Dee wished to God she were eighty so that she would never have to think of love or sex again.
C
hapter
10
S
he sat at her desk the next morning, not really quite sure of where she was, much less why. She still felt sticky and dirty. The hotel accomodations had been spectacularly inferior; sleep even under the best conditions would have been difficult. In the morning she was too anxious to get out even to shower, and she threw on the same clothes she had worn the day before—something she hated to do.
But none of it mattered very much. Even if she'd slept beautifully, she would still have felt just as unkempt and sick. She didn't care. Not about anything. She just hoped to hell Rita was out of her apartment by the time she got home that night. She couldn't stand the thought of a scene or an argument. Not tonight. She was tired . . . so tired. All the years of pent-up hostilities, resentments, and fears had suddenly come cascading down around her head, and she was too immobilized to try to fight her way out.
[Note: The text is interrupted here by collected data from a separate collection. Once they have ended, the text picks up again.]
(** X7.  With no ready node the policy is never reported as progressing:
    for enactment counts that are not negative and whose sum fits an [int],
    the policy decided on has both conditions at True or False, none at
    Unknown.  This covers the cluster without nodes. *)
Theorem applyDecision_without_ready_nodes {Enactment : Type}
    (Count : list Enactment -> ConditionCount)
    (policy : NodeNetworkConfigurationPolicy)
    (enactments : list Enactment) (nodes : list corev1.Node) :
  forallb (fun node => negb (nodeIsReady node)) nodes = true ->
  0 <= Available (Count enactments) ->
  0 <= Failed (Count enactments) ->
  0 <= NotMatching (Count enactments) ->
  Available (Count enactments) + Failed (Count enactments) + NotMatching (Count enactments)
    <= goint.MaxInt ->
  exists degraded available,
    ConditionList_Find
      (Conditions (PolicyStatus (applyDecision Count policy enactments nodes))) "Degraded"
      = Some degraded /\
    ConditionList_Find
      (Conditions (PolicyStatus (applyDecision Count policy enactments nodes))) "Available"
      = Some available /\
    Status degraded <> corev1.ConditionUnknown /\
    Status available <> corev1.ConditionUnknown /\
    Reason available <> "ConfigurationProgressing".
Proof.
  intros Hnone Ha Hf Hn Hsum.
  unfold applyDecision; cbv zeta. simpl.
  rewrite (numberOfReadyNodes_none nodes Hnone).
  unfold updatePolicyConditions; cbv zeta.
  rewrite (numberOfFinishedEnactments_exact _ Ha Hf Hn Hsum).
  destruct (Z.ltb_spec
              (Available (Count enactments) + Failed (Count enactments)
                 + NotMatching (Count enactments)) 0) as [Hlt|_]; [lia|].
  destruct (Matching (Count enactments) =? 0); [| destruct (Failed (Count enactments) >? 0)];
    [ unfold setPolicyNotMatching
    | unfold setPolicyFailedToConfigure
    | unfold setPolicySuccess ];
    cbv zeta;
    do 2 eexists;
    (split; [apply two_upserts|]);
    (split; [apply two_upserts|]);
    simpl; repeat split; discriminate.
Qed.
And that was that. It was over. The torment, the passion, the excitement, the anguish, the ecstasy—all over. What of life was left? she wondered. Now what? Could she really live without Rita? Why had she done it? Oh, Christ! What had she hoped to get from it?
What did it matter now, anyway? It didn't, she supposed. Nothing mattered.
She put her head in her hands and pressed her palms against her aching eyes as if to blot out the turmoil of emotions that were pulling her toward that frightening inward center of unadmitted fear—the unknown. Like getting sucked into a whirlpool, she thought.
Stop it now. Just stop it! You keep on this way and you'll be signing in at Bellevue next.
“I thought,” Karen said, softly placing a paper cup next to Dee's elbow, “you might like some coffee.” She stood hesitantly by Dee's chair.
Dee looked up at her and fought with all her might not to cry. She wanted so badly to cry. And what was worse, Dee could tell that even Karen recognized this need. She didn't say it, but she could sense it. She showed it in her expression, in her tone of voice.
“Why don't you take the day off, Mrs. Sanders?” she suggested.
Dee shook her head slowly, half closing her eyes.
“Is there . . . is there anything I can do?”
She wanted to say, “Just stay near me; don't leave me alone,” but instead managed what she hoped wasn't too pitiful a smile and replied, “No. No thanks, Karen. I'll be all right. Just a personal problem. I'll get over it.”
Karen placed her hand lightly, maternally, on Dee's shoulder. “I don't like to see you this way. . . .” She smiled slowly, then turned and went back to her desk.
It was uncomfortable, this child being so concerned about her. Actually, the thought of anyone being really concerned about her was surprising. She wasn't used to it. Her friends had always taken an interest, of course, but their own lives were so busy and filled with their own problems, they didn't really have the time genuinely to give of themselves. Not that Dee expected it, or even really wanted it. Concern embarrassed her.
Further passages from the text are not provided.